Our brain tells us to value something merely because it is ours. It’s what researchers call the endowment effect. While there may be many books, stuffed animals or DVDs that are exactly the same as the ones stuffed in your closet, there’s something special about the copy you own specifically because it’s yours. Follow this urge to the extreme and you might wind up with a scene from the television show “Hoarders.”
Mind Hacks digs into this effect, and how to do some healthy purging:
To put a scientific lens on what’s going on here, a team led by psychologist Daniel Kahneman carried out a simple experiment. They took a class of ordinary University students and gave half of them a University-crested mug, the other half received $6 – the nominal cost of the mug.
If economic theory holds true, the students should begin to swap cash for mugs and vice versus.
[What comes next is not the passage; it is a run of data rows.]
Definition disposition_of (policy : OverlapPolicy) (g : Z -> option Z) (f : Fragment) : FragmentDisposition :=
  let added := zlen (fragment_payload f) - frag_overlap g f in
  if (added =? 0) && (frag_conflicts g f =? 0) then Duplicate (zlen (fragment_payload f))
  else if negb (frag_conflicts g f =? 0) then OverlapResolved policy (frag_conflicts g f) added
  else Accepted added.

(** The fragment's own outcome. *)
Record fragment_reported (r : IpReassembler) (f : Fragment) (o : FragmentOutcome) : Prop := {
  fr_key : fo_key o = fragment_key f;
  fr_disposition : fo_disposition o = disposition_of (overlap_policy r) (datagram_view r (fragment_key f)) f;
  fr_count : fo_fragment_count o = from_option fragment_count 0 (datagrams r !! fragment_key f) + 1 /\
             fo_fragment_count o <= max_fragments_per_datagram (ip_limits r);
  fr_unique : fo_unique_bytes o = from_option unique_bytes 0 (datagrams r !! fragment_key f)
    + (zlen (fragment_payload f) - frag_overlap (datagram_view r (fragment_key f)) f);
  fr_final : (forall st n, datagrams r !! fragment_key f = Some st -> final_length st = Some n ->
                fo_known_final_length o = Some n) /\
             fo_known_final_length o =
               (if fragment_more f then datagrams r !! fragment_key f ≫= final_length
                else Some (8 * fragment_units f + zlen (fragment_payload f)));
  fr_reject : overlap_policy r = PolicyReject -> frag_conflicts (datagram_view r (fragment_key f)) f = 0
}.

Definition after (r : IpReassembler) (f : Fragment) : Z -> option Z :=
  merged_view (overlap_policy r) (datagram_view r (fragment_key f)) (frag_view f).

(** The furthest end of a fragment that is not the last, once this one is in. *)
Definition new_non_final (existing : option DatagramState) (inc : Incoming) : option Z :=
  if inc_more_fragments inc
  then Some (match existing ≫= max_non_final_end with
             | Some e => Z.max e (inc_end inc) | None => inc_end inc end)
  else existing ≫= max_non_final_end.

(** The datagram stays: its bytes are the merge, and some are missing. *)
Definition accepted_post (r : IpReassembler) (f : Fragment) (r' : IpReassembler) (o : FragmentOutcome) : Prop :=
  exists st, datagrams r' = <[fragment_key f := st]> (datagrams r) /\
    (forall i, rview (ranges st) i = after r f i) /\ final_length st = fo_known_final_length o /\
    fragment_count st = fo_fragment_count o /\ unique_bytes st = fo_unique_bytes o /\
    exists inc ecn, validate_fragment f (ip_limits r) = Ok inc /\ accumulated_ecn (datagrams r !! fragment_key f) inc = Ok ecn /\
      reconstruction st = settled (datagrams r !! fragment_key f) inc ecn /\
      max_non_final_end st = new_non_final (datagrams r !! fragment_key f) inc.

(** The datagram leaves: its payload is the merge, without a gap, up to the final
    length, behind the header kept. *)
Definition completed_post (r : IpReassembler) (f : Fragment) (r' : IpReassembler) (o : FragmentOutcome)
  (d : CompletedDatagram) : Prop :=
  datagrams r' = delete (fragment_key f) (datagrams r) /\
  fo_known_final_length o = Some (cd_final_payload_length d) /\
  cd_key d = fragment_key f /\ cd_fragment_count d = fo_fragment_count o /\
  cd_unique_bytes d = cd_final_payload_length d /\
  exists inc ecn payload, incoming_of f inc /\ validate_fragment f (ip_limits r) = Ok inc /\
    accumulated_ecn (datagrams r !! fragment_key f) inc = Ok ecn /\
    zlen payload = cd_final_payload_length d /\
    (forall i, 0 <= i < zlen payload -> zget payload i = after r f i) /\
    (forall i, is_Some (after r f i) -> 0 <= i < zlen payload) /\
    rebuilt (settled (datagrams r !! fragment_key f) inc ecn) payload (cd_bytes d).

Definition push_post (r : IpReassembler) (f : Fragment) (r' : IpReassembler) (out : PushOutcome) : Prop :=
  ip_wf r' /\ ip_limits r' = ip_limits r /\ overlap_policy r' = overlap_policy r /\
  match out with
  | PushAccepted o => fragment_reported r f o /\ accepted_post r f r' o
  | PushCompleted o d => fragment_reported r f o /\ completed_post r f r' o d
  end.

(** The view of the incoming fragment is the view of the fragment. *)
Lemma incoming_view f inc : incoming_of f inc ->
  (forall i, inc_view inc i = frag_view f i) /\
  forall g, overlapping g inc = frag_overlap g f /\ conflicting g inc = frag_conflicts g f.
Proof.
  intros [_ Ho _ Hp _]. unfold inc_view, frag_view, overlapping, conflicting, frag_overlap, frag_conflicts.
  by rewrite Ho, Hp.
Qed.

Lemma merged_view_ext policy f g g' i : g i = g' i -> merged_view policy f g i = merged_view policy f g' i.
Proof. unfold merged_view. by intros ->. Qed.

(** The disposition [push] computes from the plan. *)
Lemma disposition_spec policy l f inc p L M R :
  incoming_of f inc -> merge_post l inc p L M R -> mp_kind p = merge_kind l inc p ->
  (if bool_decide (mp_kind p = KUnchanged) then Duplicate (zlen (inc_payload inc))
   else if negb (mp_conflicting_bytes p =? 0)
   then OverlapResolved policy (mp_conflicting_bytes p) (mp_added_bytes p)
   else Accepted (mp_added_bytes p)) = disposition_of policy (rview l) f.
Proof.
  intros Hf Hm Hk. destruct (incoming_view f inc Hf) as [_ Hc]. destruct (Hc (rview l)) as [Ho Hcf].
  unfold disposition_of. rewrite <-Ho, <-Hcf, <-(if_payload _ _ Hf), <-(mo_added _ _ _ _ _ _ Hm), <-(mo_conflicting _ _ _ _ _ _ Hm).
  assert (bool_decide (mp_kind p = KUnchanged) = (mp_added_bytes p =? 0) && (mp_conflicting_bytes p =? 0)) as ->; [|done].
  rewrite Hk. unfold merge_kind. destruct ((mp_added_bytes p =? 0) && (mp_conflicting_bytes p =? 0)); [done|].
  apply bool_decide_false. by repeat case_match.
Qed.
(* ===== verification/FragmenterIpv6.v ===== *)
(** * Fragmenting IPv6

    The unfragmentable part, the headers of the fragments and the pieces of an
    IPv6 datagram. *)

From stdpp Require Import base tactics option list numbers gmap strings.
From Stdlib Require Import ZArith Lia.
From S2P Require Import Prelude Checksum Ordered Flow Headers HeadersProofs Frame Transform Fragmenter.
From S2P Require Import IpModel IpValidate IpReconstruct IpRanges IpFragment IpRebuild IpDecisions FragmenterProofs.

(** ** The extension chain of a walked header *)

(** Each extension sits where the one before it ends and is of the kind the Next
    Header byte before it announces; up to a Fragment header they are all there is. *)
Fixpoint linked (data : bytes) (protocol offset : Z) (es : list Ipv6Extension) : Prop :=
  match es with
  | [] => is_walkable_ipv6_extension protocol = false
  | e :: es' =>
      ext_protocol e = protocol /\ ext_offset e = offset /\ 8 <= ext_length e /\ offset + ext_length e <= zlen data /\
      (protocol <> FRAGMENT -> is_walkable_ipv6_extension protocol = true /\
         ipv6_extension_header_length protocol (at_ data (offset + 1)) = Some (ext_length e)) /\
      (protocol <> FRAGMENT -> linked data (at_ data offset) (offset + ext_length e) es')
  end.

Lemma chain_step_protocol c e : chain_step c = Ok e -> ext_protocol e = ch_protocol c.
Proof. unfold chain_step. intros H. do 6 inv_ok H. by injection H as <-. Qed.

Lemma walk_extensions_grows fuel : forall c exts exts' c',
  walk_extensions fuel c exts = Ok (exts', c') -> exists more, exts' = exts ++ more.
Proof.
  induction fuel as [|fuel IH]; intros c exts exts' c' Hw; [done|]. cbn [walk_extensions] in Hw.
  destruct (chain_next c) as [[item|] c1].
  - inv_ok Hw. apply IH in Hw as (more & ->). rewrite <-app_assoc. by eexists.
  - injection Hw as <- _. exists []. by rewrite app_nil_r.
Qed.

Lemma walk_extensions_linked data : octets data -> zlen data <= u32_max ->
  forall fuel c exts exts' c', ch_bytes c = data -> ch_done c = false -> walk_extensions fuel c exts = Ok (exts', c') ->
  exists more, exts' = exts ++ more /\ linked data (ch_protocol c) (ch_offset c) more.
Proof.
  intros Ho Hlen. induction fuel as [|fuel IH]; intros c exts exts' c' Hb Hdone Hw; [done|]. cbn [walk_extensions] in Hw.
  unfold chain_next in Hw. rewrite Hdone in Hw. cbn [orb] in Hw.
  destruct (negb ((ch_protocol c =? FRAGMENT) || is_walkable_ipv6_extension (ch_protocol c))) eqn:Ed.
  { injection Hw as <- <-. exists []. rewrite app_nil_r. split; [done|].
    apply negb_true_iff, orb_false_iff in Ed as [_ Ed]. exact Ed. }
  destruct (ch_limit c <=? ch_taken c); [done|].
  pose proof (chain_step_spec c ltac:(by rewrite Hb) ltac:(rewrite Hb; unfold u64_max, u32_max in *; lia)) as Hs.
  destruct (chain_step c) as [e|e|] eqn:Es; [|done|done]. cbn [safe] in Hs. destruct Hs as (He & H8 & Hend & Hn).
  rewrite Ok_bind in Hw. destruct (walk_extensions_grows _ _ _ _ _ Hw) as (es & ->).
  exists (e :: es). split; [by rewrite <-app_assoc|]. cbn. rewrite Hb in Hend, Hn.
  assert (at_ data (ch_offset c) = ext_next_header e) as -> by (unfold at_; by rewrite Hn).
  assert (ch_protocol c <> FRAGMENT -> is_walkable_ipv6_extension (ch_protocol c) = true /\
    ext_fragment e = None /\
    ipv6_extension_header_length (ch_protocol c) (at_ data (ch_offset c + 1)) = Some (ext_length e)) as Hf.
  { intros Hf. apply negb_false_iff in Ed. rewrite (proj2 (Z.eqb_neq _ _) Hf) in Ed.
    destruct (chain_step_inv c e ltac:(by rewrite Hb) ltac:(rewrite Hb; unfold ip_isize_max, u32_max in *; lia) Hf Es)
      as (_ & _ & Hfr & _ & Hl' & _). rewrite Hb in Hl'. done. }
  split_and!; try done; [by apply chain_step_protocol|by intros Hf'; destruct (Hf Hf') as (? & _ & ?)|].
  intros Hf'. destruct (Hf Hf') as (_ & Hfr & _). apply IH in Hw as (more & Em & Hl); [|done|].
  - rewrite <-!app_assoc in Em. apply app_inv_head in Em. injection Em as ->. exact Hl.
  - cbn. unfold ext_fragment_offset. by rewrite Hfr.
Qed.

(** ** The unfragmentable part *)

(** A place where the unfragmentable part can end: where the header announced by
    the byte at [prefix_next] would start, behind the base header or behind a
    Hop-by-Hop or Routing header of the chain. *)
Record prefix_stop (data : bytes) (prefix_len prefix_next : Z) : Prop := {
  ps_path : ext_path data prefix_next (at_ data prefix_next) prefix_len;
  ps_where : prefix_next = 6 /\ prefix_len = IPV6_LENGTH \/
    IPV6_LENGTH <= prefix_next < prefix_len /\
    exists q protocol, ext_path data q protocol prefix_next /\ (protocol = HOP_BY_HOP \/ protocol = ROUTING);
  ps_max : IPV6_LENGTH <= prefix_len <= zlen data
}.

(** The unfragmentable part: the chain up to its last Hop-by-Hop or Routing
    header, that header included; just the base header if there is none. *)
Record prefix_end (data : bytes) (prefix_len prefix_next : Z) : Prop := {
  pe_stop : prefix_stop data prefix_len prefix_next;
  pe_last : forall q protocol offset, ext_path data q protocol offset ->
    protocol = HOP_BY_HOP \/ protocol = ROUTING -> offset < prefix_len
}.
This is, after all, how prices emerge in any market.
But economic theory lost out to psychology. Hardly any students traded. Those with mugs tended to keep them, asking on average for more than $5 to give up their mug. Those without mugs didn’t want to trade at this price, being only willing to spend an average of around $2.50 to purchase a mug.
Since the mugs were distributed randomly, the researchers figured the only way to justify the mug owners’ inordinate love of their newfound objects is that the simple act of being given an object makes you value that object.
This is the endowment effect, and it is the reason why things reach a higher price at auctions – because people become attached to the thing they’re bidding for, experiencing a premature sense of ownership that pushes them to bid more than they would otherwise. It is also why car dealers want you to test drive the car, encouraging you in everyway to think about what it would be like to possess the car. The endowment effect is so strong that even imagined ownership can increase the value of something.
You can break through this potentially expensive and clutter-inducing phenomenon without the help of prime time intervention, however. Armed with knowledge of the endowment effect’s pull on our psychology, Mind Hacks calls for the enlightened closet hoarder to ask herself: “If I didn’t have this, how much effort would I put in to obtain it?”
Let this anti-endowment effect technique perform its magic for you, and you too will soon be joyously throwing away things that you only think you want, but actually wouldn’t trouble yourself to acquire if you didn’t have them.